● **Records supplied**:
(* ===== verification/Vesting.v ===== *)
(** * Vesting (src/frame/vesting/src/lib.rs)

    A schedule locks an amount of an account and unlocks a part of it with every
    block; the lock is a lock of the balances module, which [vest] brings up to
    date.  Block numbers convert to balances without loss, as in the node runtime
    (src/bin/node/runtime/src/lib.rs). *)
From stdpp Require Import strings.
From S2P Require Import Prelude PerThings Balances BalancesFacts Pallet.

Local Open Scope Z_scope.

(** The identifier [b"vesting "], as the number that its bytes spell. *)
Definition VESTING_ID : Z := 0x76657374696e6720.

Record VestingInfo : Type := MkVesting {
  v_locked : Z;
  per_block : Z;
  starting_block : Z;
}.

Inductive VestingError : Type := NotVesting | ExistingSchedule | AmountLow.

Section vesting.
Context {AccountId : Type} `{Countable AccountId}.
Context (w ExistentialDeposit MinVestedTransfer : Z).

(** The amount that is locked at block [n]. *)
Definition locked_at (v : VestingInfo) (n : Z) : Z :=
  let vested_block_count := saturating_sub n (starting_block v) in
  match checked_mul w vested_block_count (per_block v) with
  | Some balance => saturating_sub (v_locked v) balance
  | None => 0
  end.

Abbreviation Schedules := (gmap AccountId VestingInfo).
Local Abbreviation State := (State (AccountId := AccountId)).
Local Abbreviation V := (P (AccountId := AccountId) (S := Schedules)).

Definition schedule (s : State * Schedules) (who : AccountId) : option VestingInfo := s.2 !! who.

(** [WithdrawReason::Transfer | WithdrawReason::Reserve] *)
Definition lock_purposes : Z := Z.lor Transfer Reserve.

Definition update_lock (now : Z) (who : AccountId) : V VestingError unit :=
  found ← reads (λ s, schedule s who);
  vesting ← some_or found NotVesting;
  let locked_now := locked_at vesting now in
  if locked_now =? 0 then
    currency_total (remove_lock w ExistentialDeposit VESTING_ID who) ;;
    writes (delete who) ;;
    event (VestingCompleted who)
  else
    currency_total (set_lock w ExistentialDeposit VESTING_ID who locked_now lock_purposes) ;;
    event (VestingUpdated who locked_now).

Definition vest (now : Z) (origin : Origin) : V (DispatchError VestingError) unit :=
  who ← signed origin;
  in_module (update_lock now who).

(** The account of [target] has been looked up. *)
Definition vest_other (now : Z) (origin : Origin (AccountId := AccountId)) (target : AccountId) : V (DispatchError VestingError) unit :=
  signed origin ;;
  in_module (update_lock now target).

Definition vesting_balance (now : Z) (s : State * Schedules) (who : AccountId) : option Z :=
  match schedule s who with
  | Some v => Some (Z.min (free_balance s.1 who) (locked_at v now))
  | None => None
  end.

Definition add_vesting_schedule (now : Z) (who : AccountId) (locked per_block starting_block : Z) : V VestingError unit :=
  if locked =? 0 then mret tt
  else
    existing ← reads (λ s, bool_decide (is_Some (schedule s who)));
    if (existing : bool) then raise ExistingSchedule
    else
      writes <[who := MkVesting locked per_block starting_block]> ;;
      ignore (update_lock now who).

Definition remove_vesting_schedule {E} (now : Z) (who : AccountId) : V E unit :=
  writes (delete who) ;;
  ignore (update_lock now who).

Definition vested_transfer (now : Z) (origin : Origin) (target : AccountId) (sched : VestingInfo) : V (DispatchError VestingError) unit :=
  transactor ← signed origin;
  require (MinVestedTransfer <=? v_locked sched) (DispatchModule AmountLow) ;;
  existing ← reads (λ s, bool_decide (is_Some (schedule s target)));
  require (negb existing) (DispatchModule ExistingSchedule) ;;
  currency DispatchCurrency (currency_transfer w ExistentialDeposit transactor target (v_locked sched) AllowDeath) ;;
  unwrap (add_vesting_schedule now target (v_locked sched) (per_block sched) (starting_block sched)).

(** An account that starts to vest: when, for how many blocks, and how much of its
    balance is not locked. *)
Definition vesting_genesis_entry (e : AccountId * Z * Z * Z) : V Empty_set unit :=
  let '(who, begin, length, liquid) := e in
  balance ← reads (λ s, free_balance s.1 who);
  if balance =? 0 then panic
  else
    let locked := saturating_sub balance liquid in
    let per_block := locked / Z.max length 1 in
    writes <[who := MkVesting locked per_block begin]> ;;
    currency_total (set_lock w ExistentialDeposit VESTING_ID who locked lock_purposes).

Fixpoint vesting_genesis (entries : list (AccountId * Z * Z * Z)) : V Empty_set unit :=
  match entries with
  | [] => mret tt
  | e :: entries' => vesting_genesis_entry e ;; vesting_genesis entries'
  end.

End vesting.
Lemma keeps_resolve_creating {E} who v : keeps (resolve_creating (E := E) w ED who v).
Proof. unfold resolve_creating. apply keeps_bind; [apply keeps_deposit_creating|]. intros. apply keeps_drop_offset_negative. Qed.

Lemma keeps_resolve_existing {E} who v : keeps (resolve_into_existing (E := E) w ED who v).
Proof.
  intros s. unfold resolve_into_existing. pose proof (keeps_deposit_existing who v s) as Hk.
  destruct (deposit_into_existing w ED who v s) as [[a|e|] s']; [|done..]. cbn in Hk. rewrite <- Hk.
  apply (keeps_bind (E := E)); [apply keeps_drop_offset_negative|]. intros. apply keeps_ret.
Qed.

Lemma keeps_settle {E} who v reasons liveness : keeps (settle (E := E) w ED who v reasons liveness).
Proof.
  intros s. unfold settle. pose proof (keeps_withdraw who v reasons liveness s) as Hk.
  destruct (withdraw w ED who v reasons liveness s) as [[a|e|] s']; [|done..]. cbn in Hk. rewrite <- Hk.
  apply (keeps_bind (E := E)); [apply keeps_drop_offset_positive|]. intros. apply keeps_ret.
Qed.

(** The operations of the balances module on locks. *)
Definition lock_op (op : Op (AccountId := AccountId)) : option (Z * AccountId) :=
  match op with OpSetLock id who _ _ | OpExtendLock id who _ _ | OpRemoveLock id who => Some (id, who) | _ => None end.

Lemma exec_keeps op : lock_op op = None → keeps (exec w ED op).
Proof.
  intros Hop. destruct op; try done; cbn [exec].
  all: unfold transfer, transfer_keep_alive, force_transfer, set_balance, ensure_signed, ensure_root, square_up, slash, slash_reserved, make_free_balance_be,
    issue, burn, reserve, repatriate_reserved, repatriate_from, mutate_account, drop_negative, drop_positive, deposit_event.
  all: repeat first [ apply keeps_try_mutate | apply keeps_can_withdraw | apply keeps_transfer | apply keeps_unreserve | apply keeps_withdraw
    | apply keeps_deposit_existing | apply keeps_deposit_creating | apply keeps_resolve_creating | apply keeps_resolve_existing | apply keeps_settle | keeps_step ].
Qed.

==

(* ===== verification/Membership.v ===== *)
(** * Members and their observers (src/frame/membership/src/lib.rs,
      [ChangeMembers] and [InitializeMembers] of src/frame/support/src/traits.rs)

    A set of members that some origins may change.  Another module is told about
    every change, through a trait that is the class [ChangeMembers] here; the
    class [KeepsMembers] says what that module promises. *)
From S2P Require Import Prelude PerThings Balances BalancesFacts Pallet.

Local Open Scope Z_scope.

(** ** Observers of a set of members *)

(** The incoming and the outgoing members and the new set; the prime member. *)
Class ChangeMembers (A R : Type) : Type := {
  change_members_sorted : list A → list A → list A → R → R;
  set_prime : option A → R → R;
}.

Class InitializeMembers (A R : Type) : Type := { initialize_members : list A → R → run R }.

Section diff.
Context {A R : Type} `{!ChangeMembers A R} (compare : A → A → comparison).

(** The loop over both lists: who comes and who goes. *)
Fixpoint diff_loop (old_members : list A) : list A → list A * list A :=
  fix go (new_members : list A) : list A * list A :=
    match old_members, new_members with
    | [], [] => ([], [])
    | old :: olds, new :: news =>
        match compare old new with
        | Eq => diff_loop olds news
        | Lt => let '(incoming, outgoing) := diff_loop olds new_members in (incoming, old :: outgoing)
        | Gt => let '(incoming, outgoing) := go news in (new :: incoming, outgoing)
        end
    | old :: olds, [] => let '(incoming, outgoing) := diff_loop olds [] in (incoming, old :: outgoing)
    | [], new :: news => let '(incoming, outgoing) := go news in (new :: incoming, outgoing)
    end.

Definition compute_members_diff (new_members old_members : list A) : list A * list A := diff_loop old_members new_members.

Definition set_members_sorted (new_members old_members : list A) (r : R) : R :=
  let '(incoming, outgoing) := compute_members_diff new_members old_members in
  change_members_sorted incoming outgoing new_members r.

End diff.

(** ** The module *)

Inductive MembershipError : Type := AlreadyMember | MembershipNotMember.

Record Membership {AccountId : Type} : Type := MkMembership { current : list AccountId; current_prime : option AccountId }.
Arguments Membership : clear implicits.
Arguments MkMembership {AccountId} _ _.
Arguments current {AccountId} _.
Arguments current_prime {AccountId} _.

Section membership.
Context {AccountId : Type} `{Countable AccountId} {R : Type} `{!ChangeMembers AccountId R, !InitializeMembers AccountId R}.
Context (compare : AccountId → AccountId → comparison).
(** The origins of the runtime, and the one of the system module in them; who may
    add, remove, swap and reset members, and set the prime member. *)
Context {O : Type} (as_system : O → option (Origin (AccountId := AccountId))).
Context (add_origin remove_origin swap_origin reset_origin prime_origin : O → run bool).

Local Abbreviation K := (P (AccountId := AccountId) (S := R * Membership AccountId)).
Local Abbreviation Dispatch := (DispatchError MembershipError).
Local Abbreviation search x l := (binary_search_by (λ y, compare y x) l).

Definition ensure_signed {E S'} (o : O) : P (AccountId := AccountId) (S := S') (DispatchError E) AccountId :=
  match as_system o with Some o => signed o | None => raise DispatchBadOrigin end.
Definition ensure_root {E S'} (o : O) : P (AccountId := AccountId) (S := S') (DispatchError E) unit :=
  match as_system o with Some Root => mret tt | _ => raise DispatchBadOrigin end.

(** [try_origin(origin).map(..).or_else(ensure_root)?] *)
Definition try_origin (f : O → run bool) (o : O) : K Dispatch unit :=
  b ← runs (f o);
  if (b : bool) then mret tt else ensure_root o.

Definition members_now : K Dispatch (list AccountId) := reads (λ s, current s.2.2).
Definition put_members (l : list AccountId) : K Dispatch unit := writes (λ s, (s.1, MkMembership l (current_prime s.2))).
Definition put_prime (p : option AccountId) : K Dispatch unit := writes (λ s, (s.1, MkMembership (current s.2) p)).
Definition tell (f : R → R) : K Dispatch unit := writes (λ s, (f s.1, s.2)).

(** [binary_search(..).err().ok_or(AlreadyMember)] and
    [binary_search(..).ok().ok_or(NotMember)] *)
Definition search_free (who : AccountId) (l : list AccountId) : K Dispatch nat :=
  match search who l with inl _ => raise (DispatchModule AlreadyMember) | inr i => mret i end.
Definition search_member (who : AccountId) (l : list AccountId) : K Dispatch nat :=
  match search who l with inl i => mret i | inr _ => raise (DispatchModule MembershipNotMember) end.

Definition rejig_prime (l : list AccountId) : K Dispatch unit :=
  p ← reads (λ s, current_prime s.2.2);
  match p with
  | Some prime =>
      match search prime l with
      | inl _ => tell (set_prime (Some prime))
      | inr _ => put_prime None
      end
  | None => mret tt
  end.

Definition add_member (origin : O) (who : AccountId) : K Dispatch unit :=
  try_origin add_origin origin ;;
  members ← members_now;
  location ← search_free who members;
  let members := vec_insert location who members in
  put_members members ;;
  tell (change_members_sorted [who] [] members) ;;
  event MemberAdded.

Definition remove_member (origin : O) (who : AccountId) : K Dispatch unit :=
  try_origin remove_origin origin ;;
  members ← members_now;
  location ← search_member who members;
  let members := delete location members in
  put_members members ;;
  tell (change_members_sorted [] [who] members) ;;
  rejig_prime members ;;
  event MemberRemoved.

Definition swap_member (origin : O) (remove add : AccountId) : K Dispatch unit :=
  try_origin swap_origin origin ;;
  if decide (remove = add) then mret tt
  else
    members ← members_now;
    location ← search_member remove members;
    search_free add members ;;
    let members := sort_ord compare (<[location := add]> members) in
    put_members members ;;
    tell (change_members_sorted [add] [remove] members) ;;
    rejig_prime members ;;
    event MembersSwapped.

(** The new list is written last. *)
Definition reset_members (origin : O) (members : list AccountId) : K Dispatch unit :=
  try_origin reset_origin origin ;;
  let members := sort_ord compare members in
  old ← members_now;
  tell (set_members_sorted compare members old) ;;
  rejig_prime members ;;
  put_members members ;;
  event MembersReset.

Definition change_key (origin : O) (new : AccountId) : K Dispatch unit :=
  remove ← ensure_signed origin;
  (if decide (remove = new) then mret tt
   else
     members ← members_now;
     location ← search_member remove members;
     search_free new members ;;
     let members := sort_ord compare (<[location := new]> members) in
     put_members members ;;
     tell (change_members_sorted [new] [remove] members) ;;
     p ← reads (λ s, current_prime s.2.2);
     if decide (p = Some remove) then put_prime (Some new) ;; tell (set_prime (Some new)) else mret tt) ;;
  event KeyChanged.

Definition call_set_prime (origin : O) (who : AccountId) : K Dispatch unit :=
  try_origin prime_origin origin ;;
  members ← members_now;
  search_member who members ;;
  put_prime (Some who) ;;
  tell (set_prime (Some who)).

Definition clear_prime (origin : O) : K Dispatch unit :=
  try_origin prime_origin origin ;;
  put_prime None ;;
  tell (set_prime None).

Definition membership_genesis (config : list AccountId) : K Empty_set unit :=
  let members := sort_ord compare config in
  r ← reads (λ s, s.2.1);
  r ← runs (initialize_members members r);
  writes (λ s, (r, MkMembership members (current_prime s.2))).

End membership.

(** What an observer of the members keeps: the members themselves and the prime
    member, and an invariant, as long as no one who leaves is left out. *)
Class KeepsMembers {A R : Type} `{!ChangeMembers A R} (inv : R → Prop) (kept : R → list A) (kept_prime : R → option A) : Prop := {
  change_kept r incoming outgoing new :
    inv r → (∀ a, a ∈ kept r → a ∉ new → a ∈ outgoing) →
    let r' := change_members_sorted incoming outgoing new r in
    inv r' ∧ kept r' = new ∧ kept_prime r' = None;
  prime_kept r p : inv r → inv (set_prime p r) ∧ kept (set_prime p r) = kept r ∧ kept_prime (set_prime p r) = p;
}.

● **Goal of the exercise**: From the records above, reproduce exactly the lines from the one with "Section diff." to the one with "diff_loop olds news", both included, and no others.

● **Written solution**:
Section diff.
Context {A R : Type} `{!ChangeMembers A R} (compare : A → A → comparison).

(** The loop over both lists: who comes and who goes. *)
Fixpoint diff_loop (old_members : list A) : list A → list A * list A :=
  fix go (new_members : list A) : list A * list A :=
    match old_members, new_members with
    | [], [] => ([], [])
    | old :: olds, new :: news =>
        match compare old new with
        | Eq => diff_loop olds news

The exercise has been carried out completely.